## [SUPPLIED MATERIAL]
—————

Lemma attempt_kept {P : Type} (exchange : Message -> P -> P * outcome chan_err Message) (now : Z)
    (co co' : Coordinator) (peer peer' : P) (id intent : bytes) (tr : StateTransition) r :
  attempt sign err_text cfg exchange now co peer id intent tr = (co', peer', r) ->
  related R (co_store co) (co_store co').
Proof.
  unfold attempt. destruct (Propose _ _ _ _ _ _ _) as [n' rp] eqn:EP. apply Propose_kept in EP. cbn in EP.
  destruct rp as [m|e|]; try by intros [= <- _].
  destruct (exchange m peer) as [p1 [reply|e|]]; [|destruct (Update _ id _) as [s' ru] eqn:EU|by intros [= <- _]].
  - destruct (settle_reply _ _ _ _ _ _ reply) as [c2 r2] eqn:ES. apply settle_reply_kept in ES.
    intros [= <- _]. by etransitivity; [exact EP|exact ES].
  - apply Update_kept in EU; [|auto with kept nocore]. intros [= <- _]. by etransitivity; [exact EP|exact EU].
Qed.
End Frames.

(** ** What a channel is: never a peer's word *)

(** What decides what a channel is and what it is worth. *)
Definition chain_facts (c : Channel) :=
  (ch_ID c, ch_PartyA c, ch_PartyB c, orZero (ch_DepositA c), orZero (ch_DepositB c), ch_Status c,
   orZero (ch_ChainID c), ch_Contract c).
Definition same_facts (c c' : Channel) : Prop := chain_facts c' = chain_facts c.

#[export] Instance same_facts_kept `{ChannelCrypto} : Kept same_facts.
Proof.
  split; [split; [done|unfold same_facts; congruence]|done| |done|done|done|done|].
  - intros r c. unfold same_facts, NotePayment. by repeat case_match.
  - by intros c c' ss [_ ->]%Accept_iff.
Qed.

(** The live records stand for the same channels. *)
Definition same_channels : Store -> Store -> Prop := related same_facts.
#[export] Instance same_channels_preorder `{ChannelCrypto} : PreOrder same_channels.
Proof. apply _. Qed.

Section Collateral.
Context `{Crypto : ChannelCrypto} (sign : bytes -> option bytes) (err_text : chan_err -> string) (cfg : PeerSession).
Context (chainID : option Z) (contract : bytes).

Abbreviation reader := (bytes -> outcome chan_err OnChainChannel).

(** Whatever can happen to a coordinator: messages from anyone, payments and
    recoveries against any peer, refreshes, reconciliation from any sources. *)
Inductive event : Type :=
| EvHandle (now : Z) (env : Message)
| EvPay (now : Z) (id intent : bytes) (tr : StateTransition) (answer : Message -> outcome chan_err Message)
| EvRecover (now : Z) (id : bytes) (answer : Message -> outcome chan_err Message)
| EvRefresh (id : bytes)
| EvReconcile (id : bytes) (sources : list (bytes -> option SignedState)).

Definition answering (answer : Message -> outcome chan_err Message) (m : Message) (u : unit) := (u, answer m).

Definition event_step (co : Coordinator) (e : reader * event) : Coordinator :=
  let chain := e.1 in
  match e.2 with
  | EvHandle now env => (Handle sign err_text cfg chainID contract chain now co env).1
  | EvPay now id intent tr answer =>
      (Pay sign err_text cfg chainID contract chain (answering answer) now co tt id intent tr).1.1
  | EvRecover now id answer => (Recover (answering answer) now co tt id).1.1
  | EvRefresh id => set_store (Refresh chain (co_store co) id).1 co
  | EvReconcile id sources => set_store (Reconcile cfg chainID contract chain (co_store co) id sources).1 co
  end.
Definition event_run (co : Coordinator) (es : list (reader * event)) : Coordinator := foldl event_step co es.

(** The record under [id] says of the channel what one of these chain reads said. *)
Definition from_chain (chains : list reader) (id : bytes) (c : Channel) : Prop :=
  exists (chain : reader) asked occ, In chain chains /\ chain asked = Ok occ /\ oc_fromChain occ = true /\
    oc_ID occ = id /\ ch_PartyA c = oc_PartyA occ /\ ch_PartyB c = oc_PartyB occ /\
    orZero (ch_DepositA c) = orZero (oc_DepositA occ) /\ orZero (ch_DepositB c) = orZero (oc_DepositB occ) /\
    ch_Status c = oc_Status occ.

Definition backed (chains : list reader) (s s' : Store) : Prop :=
  forall id c', s_channels s' !! id = Some c' ->
    (exists c, s_channels s !! id = Some c /\ chain_facts c' = chain_facts c) \/ from_chain chains id c'.

Lemma same_backed (chains : list reader) (s s' : Store) : same_channels s s' -> backed chains s s'.
Proof.
  intros H id c' Hc. specialize (H id). rewrite Hc in H. inversion H as [c x HF Hl|]; subst. left. by exists c.
Qed.

Lemma from_chain_facts (chains : list reader) (id : bytes) (c c' : Channel) :
  chain_facts c' = chain_facts c -> from_chain chains id c -> from_chain chains id c'.
Proof.
  unfold chain_facts. intros [= H1 H2 H3 H4 H5 H6 H7 H8] (chain & asked & occ & ? & ? & ? & ? & ? & ? & ? & ? & ?).
  exists chain, asked, occ. repeat split; congruence.
Qed.
(** The payment without what JSON leaves out, and the two texts beside it. *)
Record journal_wire : Type := mkJournalWire { jw_Payment : MultipathPayment; jw_Total : string; jw_Amounts : list string }.
Definition strip_leg (l : MultipathLeg) : MultipathLeg := mkLeg (lg_Index l) (lg_Channel l) None (lg_Expiry l) (lg_Intent l) (lg_Hash l) (lg_LockID l).
Definition strip_payment (p : MultipathPayment) : MultipathPayment := mkPayment (mp_ID p) None (mp_Deadline p) (map strip_leg (mp_Legs p)).
(** The widths Go gives the fields. *)
Record leg_wire_ok (l : MultipathLeg) : Prop := {
  lw_index : s_range 64 (lg_Index l);
  lw_channel : array_ok 32 (lg_Channel l);
  lw_expiry : s_range 64 (lg_Expiry l);
  lw_intent : array_ok 32 (lg_Intent l);
  lw_hash : array_ok 32 (lg_Hash l);
  lw_lock : array_ok 32 (lg_LockID l)
}.
Record payment_wire_ok (p : MultipathPayment) : Prop := {
  pw_id : array_ok 32 (mp_ID p);
  pw_deadline : s_range 64 (mp_Deadline p);
  pw_legs : Forall leg_wire_ok (mp_Legs p)
}.
(** [encoding/json] on the journal. *)
Class JournalCodec : Type := { journal_marshal : journal_wire -> bytes; journal_unmarshal : bytes -> option journal_wire }.
Class JournalCodecLaws (K : JournalCodec) : Prop :=
  journal_unmarshal_marshal : forall w, payment_wire_ok (jw_Payment w) ->
    journal_unmarshal (journal_marshal w) = Some (mkJournalWire (strip_payment (jw_Payment w)) (jw_Total w) (jw_Amounts w)).

(** [os.WriteFile] of the temporary file fails, leaving something or nothing of it;
    [os.Rename] fails; or both succeed. *)
Inductive ExecDisk : Type := WriteFails (left : option bytes) | RenameFails | WriteSucceeds.
(* ===== verification/ChannelVault.v ===== *)
(** * Payment channels: the vault of co-signed states

    [vault.go], [vaultstore.go]: states kept on behalf of parties who are not
    watching.  A submission is verified against the chain, persisted under an
    immutable key, then activated; the vault's lock is not held across the three,
    so submissions interleave, and [Load] rebuilds the vault after a crash. *)
From S2P Require Import Prelude.
From S2P Require Import GoBytes.
From S2P Require Import ChannelTypes.
From S2P Require Import ChannelCrypto.
From S2P Require Import ChannelState.
From S2P Require Import ChannelTransition.
From S2P Require Import ChannelWire.
From S2P Require Import ChannelCommitter.
From S2P Require Import ChannelStore.
From S2P Require Import ChannelSession.
From S2P Require Import ChannelCoordinator.

(** ** Data *)

Record VaultEntry : Type := mkVaultEntry {
  ve_Channel : bytes;
  ve_Signed : SignedState;
  ve_PartyA : bytes;
  ve_PartyB : bytes;
  ve_DepositA : option Z;
  ve_DepositB : option Z;
  ve_Accepted : Z;
  ve_Rejected : Z
}.
Definition ve_Nonce (e : VaultEntry) : Z := st_Nonce (ss_State (ve_Signed e)).
(** [VaultEntry{}]. *)
Definition zero_entry : VaultEntry :=
  mkVaultEntry (zeros 32) (mkSignedState (mkState (zeros 32) 0 None None [] None None 0) [] [])
    (zeros 20) (zeros 20) None None 0 0.
Definition reject_one (e : VaultEntry) : VaultEntry :=
  mkVaultEntry (ve_Channel e) (ve_Signed e) (ve_PartyA e) (ve_PartyB e) (ve_DepositA e) (ve_DepositB e)
    (ve_Accepted e) (ve_Rejected e + 1).
Definition accept_one (signed : SignedState) (e : VaultEntry) : VaultEntry :=
  mkVaultEntry (ve_Channel e) (cloneSigned signed) (ve_PartyA e) (ve_PartyB e) (ve_DepositA e) (ve_DepositB e)
    (ve_Accepted e + 1) (ve_Rejected e).

Record vaultRecord : Type := mkVaultRecord {
  vr_Channel : string;
  vr_State : storedState;
  vr_SigA : string;
  vr_SigB : string
}.

Definition record_of (signed : SignedState) : vaultRecord :=
  mkVaultRecord (hex_encode (st_Channel (ss_State signed))) (encodeStateWire (ss_State signed))
    (hex_encode (ss_SigA signed)) (hex_encode (ss_SigB signed)).

(** A state the wire can carry, with its 64-bit nonce. *)
Definition keepable (signed : SignedState) : Prop := signed_encodable signed /\ 0 <= st_Nonce (ss_State signed) < 2 ^ 64.

(** [crypto/cipher]'s GCM under the vault's key, and [encoding/json]. *)
Class VaultCodec : Type := {
  gcm_seal : bytes -> bytes -> bytes;
  gcm_open : bytes -> bytes -> option bytes;
  json_marshal : vaultRecord -> bytes;
  json_unmarshal : bytes -> option vaultRecord
}.
Class VaultCodecLaws (K : VaultCodec) : Prop := {
  gcm_open_seal : forall n p, length n = 12%nat -> gcm_open n (gcm_seal n p) = Some p;
  json_inverse : forall signed, keepable signed -> json_unmarshal (json_marshal (record_of signed)) = Some (record_of signed);
  json_uint64 : forall b r, json_unmarshal b = Some r -> 0 <= sst_Nonce (vr_State r) < 2 ^ 64
}.

(** The backend's objects, and what its next writes do; a failed write may have
    left the object. *)
Inductive put_result : Type := PutOk | PutFailed | PutFailedStored.
Record Backend : Type := mkBackend {
  bk_objects : gmap string bytes;
  bk_io : list put_result
}.
(** [va_rand]: what [rand.Reader] yields; it fails when nothing is left. *)
Record Vault : Type := mkVaultState {
  va_entries : gmap bytes VaultEntry;
  va_backend : option Backend;
  va_rand : list bytes
}.
Definition set_entries (m : gmap bytes VaultEntry) (v : Vault) : Vault := mkVaultState m (va_backend v) (va_rand v).

(** ** Keys *)

Definition VaultKeyPrefix : string := "vault/".
Fixpoint zeros_text (n : nat) : string :=
  match n with O => ""%string | S n => String.String (Ascii.ascii_of_N 48) (zeros_text n) end.
(** [%020d] *)
Definition pad20 (n : Z) : string := String.append (zeros_text (20 - String.length (dec_text n))) (dec_text n).
Definition channelPrefix (id : bytes) : string :=
  String.append VaultKeyPrefix (String.append (hex_encode id) "/").
Definition recordKey (id : bytes) (nonce : Z) (digest : bytes) : string :=
  String.append (channelPrefix id) (String.append (pad20 nonce) (String.append "/" (hex_encode digest))).

Section Vault.
Context `{Crypto : ChannelCrypto} `{Codec : VaultCodec}.
Context (chainID : option Z) (contract : bytes).

(** ** Records *)

(** [seal]: the nonce, then the sealed record. *)
Definition seal (record : vaultRecord) (v : Vault) : Vault * option bytes :=
  match va_rand v with
  | [] => (v, None)
  | n :: rest => (mkVaultState (va_entries v) (va_backend v) rest, Some (n ++ gcm_seal n (json_marshal record)))
  end.
Definition open_blob (blob : bytes) : option vaultRecord :=
  if (length blob <? 12)%nat then None
  else gcm_open (take 12 blob) (drop 12 blob) ≫= json_unmarshal.

Definition key_of (signed : SignedState) : string :=
  recordKey (st_Channel (ss_State signed)) (st_Nonce (ss_State signed)) (Digest (ss_State signed) chainID contract).

Definition ErrVaultNotDurable : chan_err := ErrText "vault: verified but could not be persisted".

(** [backend.Put]. *)
Definition put (key : string) (blob : bytes) (b : Backend) : Backend * bool :=
  match bk_io b with
  | [] => (mkBackend (<[key := blob]> (bk_objects b)) [], true)
  | PutOk :: io => (mkBackend (<[key := blob]> (bk_objects b)) io, true)
  | PutFailed :: io => (mkBackend (bk_objects b) io, false)
  | PutFailedStored :: io => (mkBackend (<[key := blob]> (bk_objects b)) io, false)
  end.

Definition persist_state (v : Vault) (signed : SignedState) : Vault * outcome chan_err unit :=
  match va_backend v with
  | None => (v, Ok tt)
  | Some b =>
      let (v, blob) := seal (record_of signed) v in
      match blob with
      | None => (v, Err ErrVaultNotDurable)
      | Some blob =>
          let (b, ok) := put (key_of signed) blob b in
          (mkVaultState (va_entries v) (Some b) (va_rand v), if ok then Ok tt else Err ErrVaultNotDurable)
      end
  end.
(* ===== verification/ChannelWatch.v ===== *)
(** * Payment channels: the watchtower and its budget

    [watchtower.go] and [challengebudget.go]: one pass over one channel, a sweep
    over all of them, the loop that sweeps, and the arithmetic that fixes the
    challenge period and the margin.  The watchtower reads its states through the
    class [ChannelSource], which a node's own store and a vault both implement. *)
From S2P Require Import Prelude.
From S2P Require Import GoBytes.
From S2P Require Import RecordUpdate.
From S2P Require Import ChannelTypes.
From S2P Require Import ChannelCrypto.
From S2P Require Import ChannelState.
From S2P Require Import ChannelTransition.
From S2P Require Import ChannelWire.
From S2P Require Import ChannelStore.
From S2P Require Import ChannelCoordinator.
From S2P Require Import ChannelVault.
From S2P Require Import ChannelCustody.

(** ** The budget: durations are 64-bit nanoseconds *)

Definition Second : Z := 1000000000.
Definition Minute : Z := 60 * Second.
Definition Hour : Z := 60 * Minute.

Record ChallengeBudget : Type := mkBudget {
  b_Detection : Z;
  b_Outage : Z;
  b_Local : Z;
  b_Inclusion : Z;
  b_Repricing : Z;
  b_RPCFailure : Z;
  b_Reorg : Z;
  b_Safety : Z
}.
Lemma sort_by_distance_sorted (key : bytes) (l : list Contact) :
  key_ok key -> Forall (fun c => key_ok (c_KadID c)) l -> StronglySorted (nearer_eq key) (sort_by_distance key l).
Proof.
  intros Hk Hl. apply Sorted_StronglySorted; [intros a b c H1 H2; unfold nearer_eq in *; lia|].
  assert (forall x y, Key_Less x y = true -> Key_Less y x = false) as HA.
  { induction x as [|a x IH]; intros [|b y]; cbn [Key_Less]; try done. rewrite (Z.eqb_sym b a).
    destruct (Z.eqb_spec a b); cbn [negb]; [apply IH|]. intros H. zbool. apply Z.ltb_ge. lia. }
  apply (Sorted_strengthen (fun c => key_ok (c_KadID c)) (not_farther key)).
  - intros x y Hx Hy H. unfold not_farther in H. rewrite (Key_Less_spec 32) in H by (by apply Distance_array).
    apply Z.ltb_ge in H. exact H.
  - by rewrite sort_by_distance_perm.
  - apply Sorted_merge_sort. intros a b. unfold not_farther.
    destruct (Key_Less (Distance (c_KadID b) key) (Distance (c_KadID a) key)) eqn:E; [|by left]. right. by apply HA.
Qed.

Lemma StronglySorted_take {A : Type} (R : A -> A -> Prop) (n : nat) (l : list A) : StronglySorted R l -> StronglySorted R (take n l).
Proof. intros H. rewrite <- (take_drop n l) in H. by apply StronglySorted_app_1_l in H. Qed.

Lemma StronglySorted_without (R : Contact -> Contact -> Prop) (pub : bytes) (l : list Contact) :
  StronglySorted R l -> StronglySorted R (without pub l).
Proof.
  induction 1 as [|x l HS IH HF]; [constructor|]. unfold without in *. rewrite filter_cons. destruct (decide _); [|done].
  constructor; [done|]. rewrite Forall_forall in *. intros y Hy. apply list_elem_of_filter in Hy as [_ Hy]. by apply HF.
Qed.

Lemma sorted_put (key : bytes) (l r : list Contact) (x c : Contact) :
  c_KadID x = c_KadID c -> StronglySorted (nearer_eq key) (l ++ x :: r) -> StronglySorted (nearer_eq key) (l ++ c :: r).
Proof.
  intros E. rewrite !StronglySorted_app. intros (H1 & H2 & H3). inversion H3 as [|? ? H4 H5]; subst.
  assert (forall a, nearer_eq key a x <-> nearer_eq key a c) as HA by (intros a; unfold nearer_eq; by rewrite E).
  split; [|split; [done|]].
  - intros a b Ha Hb. apply elem_of_cons in Hb as [->|Hb]; [apply HA, H1; [done|by left]|apply H1; [done|by right]].
  - constructor; [done|]. eapply Forall_impl; [exact H5|]. intros b. unfold nearer_eq. by rewrite E.
Qed.

(** ** The invariant of the table *)

Record siblings_ok (self : bytes) (l : list Contact) : Prop := {
  so_diverse : diverse l;
  so_sorted : StronglySorted (nearer_eq self) l;
  so_size : (length l <= SiblingCount)%nat
}.
Record table_ok (f : whereabouts) (t : Table) : Prop := {
  to_self : key_ok (tb_self t);
  to_home : forall i b, tb_buckets t !! i = Some b -> Forall (at_home f) b;
  to_bucket : forall i b, tb_buckets t !! i = Some b -> bucket_ok (tb_self t) i b;
  to_sibling_home : Forall (at_home f) (tb_siblings t);
  to_siblings : siblings_ok (tb_self t) (tb_siblings t)
}.

Lemma updateSiblings_buckets (c : Contact) (t : Table) :
  tb_buckets (updateSiblings c t) = tb_buckets t /\ tb_self (updateSiblings c t) = tb_self t.
Proof.
  unfold updateSiblings. destruct (negb _); [done|]. destruct (put_again _ _); [done|]. destruct (_ <=? _)%nat; [done|].
  by destruct (_ && _).
Qed.

Lemma siblings_set (t : Table) (l : list Contact) : tb_siblings (t <| tb_siblings := l |>) = l.
Proof. done. Qed.

Lemma Admit_self (c : Contact) (t : Table) : tb_self (Admit c t).1 = tb_self t.
Proof.
  assert (tb_self (admit_bucket c t).1 = tb_self t) as H.
  { unfold admit_bucket. destruct (put_again c _); [by destruct (c_Verified c)|].
    repeat (match goal with |- context [if ?b then _ else _] => destruct b end); done. }
  unfold Admit. destruct (admit_bucket c t) as [t' r]. cbn [fst] in *. by rewrite (proj2 (updateSiblings_buckets c t')).
Qed.

Lemma updateSiblings_ok (f : whereabouts) (c : Contact) (t : Table) :
  at_home f c -> table_ok f t -> table_ok f (updateSiblings c t).
Proof.
  intros Hc HT. destruct (updateSiblings_buckets c t) as [EB ES]. pose proof HT as [T1 T2 T3 T4 [S1 S2 S3]].
  enough (Forall (at_home f) (tb_siblings (updateSiblings c t)) /\ siblings_ok (tb_self t) (tb_siblings (updateSiblings c t))) as [H1 H2].
  { split; [by rewrite ES|by rewrite EB|by rewrite EB, ES|done|by rewrite ES]. }
  unfold updateSiblings. destruct (c_Verified c) eqn:HV; cbn [negb]; [|split; [done|by split]].
  destruct (put_again c (tb_siblings t)) as [l'|] eqn:EP.
  - rewrite siblings_set. destruct (put_again_some _ _ _ EP) as (l & x & r & EL & -> & E). rewrite EL in T4, S1, S2, S3.
    apply Forall_app in T4 as [HL HR]. apply Forall_cons in HR as [Hx HR]. destruct (at_home_same f x c Hx Hc E) as (EK & _ & _).
    split; [apply Forall_app; split; [done|by constructor]|]. split.
    + by apply (diverse_put f l r x c).
    + by apply (sorted_put _ l r x c).
    + rewrite length_app in *. exact S3.
  - destruct (Nat.leb_spec MaxPerPrefixInSiblings (count_prefix c (tb_siblings t))) as [|HP]; [split; [done|by split]|].
    destruct (negb (c_ASN c =? 0) && (MaxPerASNInSiblings <=? count_asn c (tb_siblings t))%nat) eqn:EA; [split; [done|by split]|].
    rewrite siblings_set.
    assert (diverse (tb_siblings t ++ [c])) as HD.
    { apply diverse_snoc; [done|by apply put_again_none| | |done].
      - unfold count_prefix, MaxPerPrefixInSiblings in HP. unfold in_prefix. lia.
      - intros Hn. unfold count_asn, MaxPerASNInSiblings in EA. rewrite (proj2 (Z.eqb_neq _ _) Hn) in EA. cbn [negb andb] in EA.
        apply Nat.leb_gt in EA. unfold in_asn. lia. }
    pose proof (sort_by_distance_perm (tb_self t) (tb_siblings t ++ [c])) as HPm.
    assert (Forall (at_home f) (tb_siblings t ++ [c])) as HF by (apply Forall_app; split; [done|by constructor]).
    split; [apply Forall_take; by rewrite HPm|]. split.
    + apply diverse_take. by eapply diverse_perm; [symmetry; exact HPm|].
    + apply StronglySorted_take, sort_by_distance_sorted; [done|]. eapply Forall_impl; [exact HF|]. intros y [Hy _]. exact Hy.
    + rewrite length_take. lia.
Qed.
(** ** What validation establishes *)

Definition owner (r : DhtRecord) : option bytes :=
  match r with
  | RRelay r => Some (rd_NodeIDPub r) | RDesc d => Some (sd_BlindedPub d) | RIntro i => Some (ip_RoutingID i) | _ => None
  end.
Definition sig_of (r : DhtRecord) : bytes :=
  match r with
  | RRelay r => rd_Sig r | RDesc d => sd_Sig d | RDomain d => dr_Sig d | RSnapshot s => rs_Sig s | RIntro i => ip_Sig i
  | RReport r => cr_Sig r | RLocation _ => []
  end.

Section Validated.
Context `{Hash : Sha256} `{!Sha256Laws Hash} `{Codec : Cbor}.

Lemma Class_of_decoded (c : RecordClass) (w : bytes) (r : DhtRecord) : DecodeRecord c w = Ok r -> Class_of r = c.
Proof. unfold DecodeRecord. destruct (cbor_unmarshal c w); [|done]. intros [= <-]. by destruct c. Qed.

Record validated (v : Validator) (c : RecordClass) (key wire : bytes) (r : DhtRecord) : Prop := {
  vd_size : Z.of_nat (length wire) <= SizeBound c;
  vd_class : Class_of r = c;
  vd_decoded : DecodeRecord c wire = Ok r;
  vd_canonical : wire = cbor_marshal r;
  vd_key : DerivedKey r = Ok key;
  vd_fresh : checkFreshness r (v_now v / NanoSecond) = Ok tt;
  vd_auth : checkAuthorisation (v_auth v) r = Ok tt;
  vd_floor : forall fl, v_floor v = Some fl -> floor_Check fl (v_now v) key (Seq_of r) = Ok tt
}.
(* ===== verification/DhtLookup.v ===== *)
(** * The AXON DHT: lookups ([internal/axon/dht/lookup.go], [circuitrpc.go],
    [lookupwire.go])

    A lookup runs several paths at once over one set of claims.  A path is a state
    machine, [path_step], cut where the code takes the claims' lock or waits for an
    answer; a lookup is its paths interleaved in any order, with any answers
    ([lookup_step]).  The binding of paths to circuits and the messages a circuit
    carries follow. *)
From S2P Require Import Prelude.
From S2P Require Import GoBytes.
From S2P Require Import RecordUpdate.
From S2P Require Import DhtKeys.
From S2P Require Import DhtTable.
From S2P Require Import DhtRecords.
From Stdlib Require Import Wellfounded.

Definition UnsafeDirectLookup : string := "direct-lookup-no-circuit: the storing node learns the querying address (R4b unmet until P5)".

Record Response : Type := mkResponse { rp_Closer : list Contact; rp_Wire : bytes; rp_Refused : bool }.
Record PathEvidence : Type := mkEvidence {
  pe_Path : nat; pe_Hops : Z; pe_Queried : Z; pe_Timeouts : Z; pe_Refusals : Z; pe_ClosestReached : bytes; pe_Records : Z
}.
#[export] Instance PathEvidence_eta : Eta PathEvidence :=
  fun e => mkEvidence (pe_Path e) (pe_Hops e) (pe_Queried e) (pe_Timeouts e) (pe_Refusals e) (pe_ClosestReached e) (pe_Records e).
Record LookupResult : Type := mkLookupResult { lr_Wires : list bytes; lr_Evidence : list PathEvidence; lr_UnsafeModes : list string }.
Record LookupConfig : Type := mkLookupConfig {
  lc_Paths : Z; lc_Concurrency : Z; lc_BucketSize : Z;
  lc_Validate : option (bytes -> bytes -> bool);
  lc_OverCircuit : bool
}.
Definition withDefaults (c : LookupConfig) : LookupConfig :=
  let or_default n d := if n <=? 0 then Z.of_nat d else n in
  mkLookupConfig (or_default (lc_Paths c) DisjointPaths) (or_default (lc_Concurrency c) Concurrency)
    (or_default (lc_BucketSize c) BucketSize) (lc_Validate c) (lc_OverCircuit c).
Definition CircuitConfig (base : LookupConfig) : LookupConfig :=
  mkLookupConfig (lc_Paths base) (lc_Concurrency base) (lc_BucketSize base) (lc_Validate base) true.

—————

## [PROBLEM DESCRIPTION]
Taking the records above as a whole, work out how many of their lines hold the word "EvHandle". The reply should be that number alone.

## [YOUR RESPONSE]
2